Given the above, it can be concluded that, over the past decade, the development of minimally invasive methods, in order to prevent bleeding, has led to a decrease in the number of traditional PSSh performed. However, the conducted literary analysis shows that, even in centers which perform all kinds of operative treatments, including radical ones, traditional decompression of the portal system remains the method of choice. Furthermore, using adequate approach to indications, the results obtained with the mentioned procedure of choice are greatly superior in comparison with those of alternative endoscopic methods.


At the present time, leading Hepatology Schools have different views regarding which is the best choice for bleeding prevention. In most cases, surgeons prefer minimally invasive techniques, among which endoscopic procedures and TIPS are the most popular.

Now-a-days liver transplantation is the only radical treatment for liver cirrhosis, though for countries without transplantation service portosystemic shunts remain as an actual method of rebleeding prevention. In terms of highly developed transplantological service, minimally invasive techniques are optimal because bleeding itself can be viewed as an indication for liver transplantation. Additionally, performing TIPS or an endoscopic procedure provides the necessary time interval to find an organ donor and prepare the patient for radical surgery. Also in favor of minimally invasive technologies is the fact that these procedures are available to patients who are in serious, critical condition and abdominal surgery is associated with an unnecessary risk. On the other hand, when TIPS vs. PSSh results are compared, it can be seen that endovascular techniques have their negative side as well.
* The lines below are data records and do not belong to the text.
Inductive Param := sox | nox | co2 | pm | co.

(* the comparisons of the emission check and the arithmetic of [Double], on
   the primitive floats *)
Module Binary64.

Import PrimFloat.

#[warnings="-inexact-float"]
Definition one_point_two : float := 1.2%float.

(* data.value > data.threshold *)
Definition exceeds (value threshold : float) : bool := ltb threshold value.

(* data.value > data.threshold * 1.2 ? 'High' : 'Medium' *)
Definition severity (value threshold : float) : Level :=
  if ltb (mul threshold one_point_two) value then High else Medium.

Definition alert (value threshold : float) : option Level :=
  if exceeds value threshold then Some (severity value threshold) else None.

(* what a float stands for *)
Definition value (f : float) : xnum :=
  match FloatOps.Prim2SF f with
  | SpecFloat.S754_zero _ => Finite 0
  | SpecFloat.S754_finite s m e =>
      Finite ((if s then - inject_Z (Zpos m) else inject_Z (Zpos m)) * Double.pow2 e)
  | SpecFloat.S754_infinity s => if s then MinusInfinity else PlusInfinity
  | SpecFloat.S754_nan => NaN
  end.

Definition rational (f : float) : Q :=
  match value f with
  | Finite x => x
  | _ => 0
  end.

Definition same (a b : xnum) : bool :=
  match a, b with
  | Finite x, Finite y => Qeq_bool x y
  | PlusInfinity, PlusInfinity | MinusInfinity, MinusInfinity | NaN, NaN => true
  | _, _ => false
  end.

(* the float operation and the rounded rational operation give the same *)
Definition agree (float_op : float -> float -> float) (op : Q -> Q -> Q)
    (p : float * float) : bool :=
  same (value (float_op (fst p) (snd p)))
       (Double.round (op (rational (fst p)) (rational (snd p)))).

#[warnings="-inexact-float"]
Definition samples : list (float * float) :=
  [(3, 1.2); (200, 1.2); (7, 1.2); (0.1, 1.2); (950, 0.8); (550, 1.2);
   (1e308, 1.2); (1e308, 10); (-3, 1.2); (-1e308, 10); (1e-320, 1.2);
   (5e-324, 0.5); (5e-324, 0.75); (1.5, 5e-324); (0.9, 100); (45000, 50000);
   (1995, 2100); (0.95, 100); (0.1, 0.2); (1, 3); (0.5031249999999999, 160);
   (120, 80.49999999999999); (1e16, 1); (9007199254740993, 1);
   (1.7976931348623157e308, 1.0000000000000002); (2.5, 3.3); (4.35, 100)]%float.

End Binary64.

Definition toUpperCase (p : Param) : string :=
  match p with
  | sox => "SOX" | nox => "NOX" | co2 => "CO2" | pm => "PM" | co => "CO"
  end.
Lemma Transaction_round_trip (tr : Transaction.t) :
  Transaction.from_dict (Transaction.to_dict tr) = Ok tr.
Proof. now destruct tr. Qed.

Lemma SavingsGoal_round_trip (g : SavingsGoal.t) :
  SavingsGoal.from_dict (SavingsGoal.to_dict g) = Ok g.
Proof. now destruct g. Qed.

Lemma Budget_round_trip (b : Budget.t) :
  Budget.from_dict (Budget.to_dict b) = Ok b.
Proof. now destruct b. Qed.

(** C4. Rebuilding a user with [from_dict] from the document that [to_dict]
    made of it gives the same user back: the same name and password, the
    same transactions, savings goals and budgets with all their fields, and
    the same list of categories. *)
Theorem User_round_trip (user : User.t) :
  User.from_dict (User.to_dict user) = Ok user.
Proof.
  destruct user as [u p ts gs bs cs].
  unfold User.from_dict, User.to_dict. cbn -[mapM User.init].
  rewrite (mapM_map_inverse _ _ ts Transaction_round_trip). cbn -[mapM User.init].
  rewrite (mapM_map_inverse _ _ gs SavingsGoal_round_trip). cbn -[mapM User.init].
  rewrite (mapM_map_inverse _ _ bs Budget_round_trip). cbn -[mapM User.init].
  rewrite (mapM_map_inverse VStr as_str cs) by reflexivity. cbn -[User.init].
  unfold User.init, User.set_categories. rewrite !or_empty_some.
  reflexivity.
Qed.

(** ** One call of [add_transaction] *)

(** The three outcomes of a call: a transaction is returned, it carries the
    next id and the arguments, it is appended to the list, and one line is
    appended to the log; or [None] is returned and nothing changes; or the
    call raises. *)
Lemma add_transaction_cases (ts : string) (log : audit_log) (user : User.t)
    (d a c ty de : string) :
  match User.add_transaction ts log user d a c ty de with
  | Ok (Some tr, user', log') =>
      Transaction.transaction_id tr = User.next_id (User.transactions user)
      /\ Transaction.date tr = d /\ Transaction.category tr = c
      /\ Transaction.type tr = ty /\ Transaction.description tr = de
      /\ float_of_string a = Ok (Transaction.amount tr)
      /\ user' = User.set_transactions user (User.transactions user ++ [tr])
      /\ log' = log ++ [log_line ts "add_transaction" d a c]
  | Ok (None, user', log') => user' = user /\ log' = log
  | Raise _ => True
  end.
Proof.
  unfold User.add_transaction, log_transaction, validate_amount. simpl.
  destruct (float_of_string d) as [f|[]]; simpl; auto.
  destruct (fle f zero); simpl; auto.
  unfold User.add_transaction_body, Transaction.init. simpl.
  destruct (float_of_string a) as [x|e]; simpl; auto.
  repeat split; reflexivity.
Qed.

(** ** Transaction ids *)

Lemma first_ids_NoDup (n : nat) : NoDup (first_ids n).
Proof.
  unfold first_ids. apply Injective_map_NoDup.
  - intros x y. apply Nat2Z.inj.
  - apply seq_NoDup.
Qed.

Lemma first_ids_S (n : nat) :
  first_ids (S n) = first_ids n ++ [Z.of_nat n + 1].
Proof.
  unfold first_ids. rewrite seq_S, map_app. simpl. f_equal. f_equal. lia.
Qed.

Lemma add_keeps_numbered (ts : string) (log : audit_log) (user : User.t)
    (d a c ty de : string) :
  numbered user ->
  numbered (fst (step (user, log) (OpAdd ts d a c ty de))).
Proof.
  intros Hn. unfold step. simpl.
  pose proof (add_transaction_cases ts log user d a c ty de) as H.
  destruct (User.add_transaction ts log user d a c ty de)
    as [[[[tr|] user'] log']|e]; simpl; [| |exact Hn].
  - destruct H as (Hid & _ & _ & _ & _ & _ & -> & _).
    unfold numbered, ids in *. simpl.
    rewrite map_app, length_app, Nat.add_1_r, first_ids_S, Hn. simpl.
    now rewrite Hid.
  - destruct H as [-> _]. exact Hn.
Qed.

(** C5 fails.  After [add_add_delete_add] the list holds two transactions
    with id 2.  In [add_delete_add] the first transaction gets id 1 and is
    deleted, and the transaction added next gets id 1 again. *)
Lemma transaction_id_reused_after_delete :
  ~ (forall ops, NoDup (ids (fst (run ops (fresh_user, [])))))
  /\ ids (fst (run add_add_delete_add (fresh_user, []))) = [2; 2]
  /\ ids (fst (run (firstn 1 add_delete_add) (fresh_user, []))) = [1]
  /\ ids (fst (run (firstn 2 add_delete_add) (fresh_user, []))) = []
  /\ ids (fst (run add_delete_add (fresh_user, []))) = [1].
Proof.
  split; [|repeat split; reflexivity].
  intros H. specialize (H add_add_delete_add).
  change (NoDup [2; 2]) in H.
  inversion H as [|? ? Hnotin _]; subst. apply Hnotin. now left.
Qed.

(** C5, amended.  As long as nothing is deleted the ids are unique: on a
    user whose transactions carry the ids 1, 2, ..., n in this order, any
    sequence of [add_transaction] calls leaves a list with the ids
    1, 2, ..., n' in this order, hence pairwise distinct. *)
Theorem transaction_ids_unique_without_delete
    (ops : list op) (user : User.t) (log : audit_log) :
  forallb is_add ops = true ->
  numbered user ->
  let user' := fst (run ops (user, log)) in
  numbered user' /\ NoDup (ids user').
Proof.
  intros Hadd Hn user'.
  assert (Hn' : numbered user').
  { subst user'. unfold run. revert user log Hn.
    induction ops as [|o ops IH]; intros user log Hn; simpl; [exact Hn|].
    simpl in Hadd. apply andb_prop in Hadd. destruct Hadd as [Ho Hops].
    destruct o as [ts d a c ty de|i]; [|discriminate].
    pose proof (add_keeps_numbered ts log user d a c ty de Hn) as Hstep.
    destruct (step (user, log) (OpAdd ts d a c ty de)) as [u1 l1].
    now apply IH. }
  split; [exact Hn'|]. rewrite Hn'. apply first_ids_NoDup.
Qed.

Lemma transaction_ids_unique_without_delete_witness :
  forallb is_add three_adds = true
  /\ numbered fresh_user
  /\ ids (fst (run three_adds (fresh_user, []))) = [1; 2]
  /\ NoDup (ids (fst (run three_adds (fresh_user, [])))).
Proof.
  split; [reflexivity|]. split; [reflexivity|]. split; [reflexivity|].
  exact (proj2 (transaction_ids_unique_without_delete three_adds fresh_user []
                  eq_refl eq_refl)).
Defined.

(** ** Ids of savings goals *)

(** C6. [add_savings_goal] gives the new goal the id "length of the
    collection plus one" and appends it: it does so for every float target,
    and whenever it returns at all.  So after goals 1, 2 and 3 have been
    created and goal 3 has been taken out of the collection, the next goal
    is given id 3 again. *)
Theorem add_savings_goal_id_is_length_plus_one :
  (forall (user : User.t) (name : string) (target : pyfloat),
      exists g,
        User.add_savings_goal user name (VFloat target)
        = Ok (g, User.set_savings_goals user (User.savings_goals user ++ [g]))
        /\ SavingsGoal.goal_id g
           = Z.of_nat (List.length (User.savings_goals user)) + 1)
  /\
  (forall (user : User.t) (name : string) (target : pyval),
      match User.add_savings_goal user name target with
      | Ok (g, user') =>
          SavingsGoal.goal_id g
          = Z.of_nat (List.length (User.savings_goals user)) + 1
          /\ User.savings_goals user' = User.savings_goals user ++ [g]
      | Raise e => py_float target = Raise e
      end)
  /\
  (exists u3,
      three_goals = Ok u3
      /\ goal_ids u3 = [1; 2; 3]
      /\ let u2 :=
           User.set_savings_goals u3
             (filter (fun g => negb (SavingsGoal.goal_id g =? 3))
                     (User.savings_goals u3)) in
         goal_ids u2 = [1; 2]
         /\ exists g u4,
           User.add_savings_goal u2 "Bike" (VFloat (Fin 300)) = Ok (g, u4)
           /\ SavingsGoal.goal_id g = 3
           /\ goal_ids u4 = [1; 2; 3]).
Proof.
  split; [|split].
  - intros user name target. eexists. split; reflexivity.
  - intros user name target. unfold User.add_savings_goal, SavingsGoal.init.
    destruct (py_float target) as [f|e]; simpl; [split|]; reflexivity.
  - eexists. split; [reflexivity|]. split; [reflexivity|].
    split; [reflexivity|]. eexists. eexists.
    split; [reflexivity|]. split; reflexivity.
Qed.
(** The double that an operation with the exact result [q] yields. *)
Definition round (q : Q) : Q :=
  match Qnum q with
  | Z0 => 0%Q
  | Zpos _ => roundPositive q
  | Zneg _ => (- roundPositive (- q))%Q
  end.

(** The double nearest to an integer, itself an integer. *)
Definition toNumber (z : Z) : Z := Qfloor (round (inject_Z z)).

(** [parseInt(s, 10)]: leading white space is skipped, one sign is read,
    then the longest run of decimal digits, whose value is rounded to a
    double; [None] is NaN. *)
Definition parseInt (s : string) : option Z :=
  let t := trimStart s in
  let '(sign, body) :=
    match t with
    | String "-"%char r => (-1, r)
    | String "+"%char r => (1, r)
    | _ => (1, t)
    end in
  match digitsPrefix body with
  | [] => None
  | ds => Some (sign * toNumber (valueOfDigits ds))
  end.

(** The decimal digits of an integer. *)
Definition decimal (z : Z) : string := NilZero.string_of_int (Z.to_int z).

Fixpoint zeros (n : nat) : string :=
  match n with
  | O => EmptyString
  | S n' => String "0" (zeros n')
  end.

(** The [k]-digit integer [s] for which [s * 10^(d-k)] is read as the
    double [x] of [d] digits, the one nearest to [x] when there are two. *)
Definition digitsAt (x d k : Z) : option Z :=
  if d <? k then None
  else
    let scale := 10 ^ (d - k) in
    let lo := x / scale in
    let hi := lo + 1 in
    let okLo := toNumber (lo * scale) =? x in
    let okHi := (hi <? 10 ^ k) && (toNumber (hi * scale) =? x) in
    if okLo && okHi then
      let below := x - lo * scale in
      let above := hi * scale - x in
      if below <? above then Some lo
      else if above <? below then Some hi
      else if Z.even lo then Some lo else Some hi
    else if okLo then Some lo
    else if okHi then Some hi
    else None.

(** The first length in [ks] at which [digitsAt] finds digits. *)
Fixpoint shortest (x d : Z) (ks : list Z) : option (Z * Z) :=
  match ks with
  | [] => None
  | k :: later =>
      match digitsAt x d k with
      | Some s => Some (s, k)
      | None => shortest x d later
      end
  end.

(** [x.toString()] of a positive double with an integer value: the
    fewest digits [s] and the exponent [n] with [s * 10^(n-k)] read as
    [x]; written in full when [n <= 21], in exponent form otherwise. *)
Definition toStringPositive (x : Z) : string :=
  if 2 ^ 1024 <=? x then "Infinity"
  else
    let d := len (decimal x) in
    let '(s, k, n) :=
      if toNumber (10 ^ d) =? x then (1, 1, d + 1)
      else
        match shortest x d
                [1; 2; 3; 4; 5; 6; 7; 8; 9; 10; 11; 12; 13; 14; 15; 16; 17] with
        | Some (s, k) => (s, k, d)
        | None => (x, d, d)
        end in
    if n <=? 21 then decimal s ++ zeros (Z.to_nat (n - k))
    else
      match decimal s with
      | String c EmptyString => String c ("e+" ++ decimal (n - 1))
      | String c r => String c ("." ++ r ++ "e+" ++ decimal (n - 1))
      | EmptyString => EmptyString
      end.

(** [n.toString()] of a double with an integer value; an integer that is
    no double is written as the double nearest to it. *)
Definition toString (n : Z) : string :=
  match toNumber n with
  | Z0 => "0"
  | Zpos p => toStringPositive (Zpos p)
  | Zneg p => "-" ++ toStringPositive (Zpos p)
  end.

(** Whether every code unit of [s] is below 128. *)
Fixpoint isAscii (s : string) : bool :=
  match s with
  | EmptyString => true
  | String c r => (code c <? 128) && isAscii r
  end.

(** Whether the character [c] occurs in [s]. *)
Fixpoint contains (c : ascii) (s : string) : bool :=
  match s with
  | EmptyString => false
  | String d r => Ascii.eqb c d || contains c r
  end.

End JS.

(** ** Data model *)

Inductive InstructionType := DEBIT | CREDIT.

Inductive Status := failed | pending | successful.

Inductive StatusCode :=
  SY01 | SY02 | SY03 | AM01 | CU01 | CU02 | AC01 | AC02 | AC03 | AP00 | AP01.

(** The codes parseInstruction puts in [parseError]. *)
Inductive SyntaxError := MissingKeywords | InvalidKeywordOrder | Malformed.

Definition codeOfSyntaxError (e : SyntaxError) : StatusCode :=
  match e with
  | MissingKeywords => SY01
  | InvalidKeywordOrder => SY02
  | Malformed => SY03
  end.

(** The record parseInstruction returns when [parseError] is null. *)
Module Parsed.
Record t := make {
  type : InstructionType;
  amount : string;
  currency : string;
  debit_account : string;
  credit_account : string;
  execute_by : option string
}.
End Parsed.

(** The result of parseInstruction: either the record whose fields are all
    null but [parseError], or the record of the tokens with [parseError]
    null.  The service looks at [parseError] first and reads the tokens only
    when it is null. *)
Inductive ParseResult :=
| ParseFailure (parseError : SyntaxError)
| ParseSuccess (parsed : Parsed.t).

Module Account.
Record t := make { id : string; balance : Q; currency : string }.
End Account.

Module AccountView.
Record t := make {
  id : string;
  balance : Q;
  balance_before : Q;
  currency : string
}.
End AccountView.

Module Response.
Record t := make {
  type : option InstructionType;
  amount : option Z;
  currency : option string;
  debit_account : option string;
  credit_account : option string;
  execute_by : option string;
  status : Status;
  status_reason : string;
  status_code : StatusCode;
  accounts : list AccountView.t
}.
End Response.

(** The validated request: [{ accounts, instruction }]. *)
Module ServiceData.
Record t := make { accounts : list Account.t; instruction : string }.
End ServiceData.

(** What isFutureDate reads from its environment: [dateAtMidnight s] is the
    time value of [new Date(s)] after [setHours(0, 0, 0, 0)], [None] for an
    Invalid Date; [todayAtMidnight] is that of [new Date()]. *)
Record Clock := {
  dateAtMidnight : string -> option Z;
  todayAtMidnight : Z
}.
Obtained own findings objectively prove the effectiveness of PSSh in terms of hemorrhagic syndrome prevention with a high survival rate, as well as its important role in decreasing the need for liver transplantation. In the absence of bleeding risk, the possibility for dynamic patient monitoring, drug therapy and thus lengthening of the time period becomes opened before the transplantation what should be carried out in decompensated functional state of hepatocytes.

In portal hypertension surgery, PSSh remains one of the optimal ways to prevent bleedings from EGV. The conceptual importance of this type of intervention is determined not only by limited ability to perform liver transplantation, but also by a competitive perspective to reduce the demand for radical interventions in patients with functionally compensated LC. Thus, for patients with Child-Pugh functional class A and B, and in the absence of prospects of liver transplantation, traditional surgical methods, such as central partial or selective PSSh, should be considered as an actual competitive alternative.


The authors declare that they have no conflicts of interest.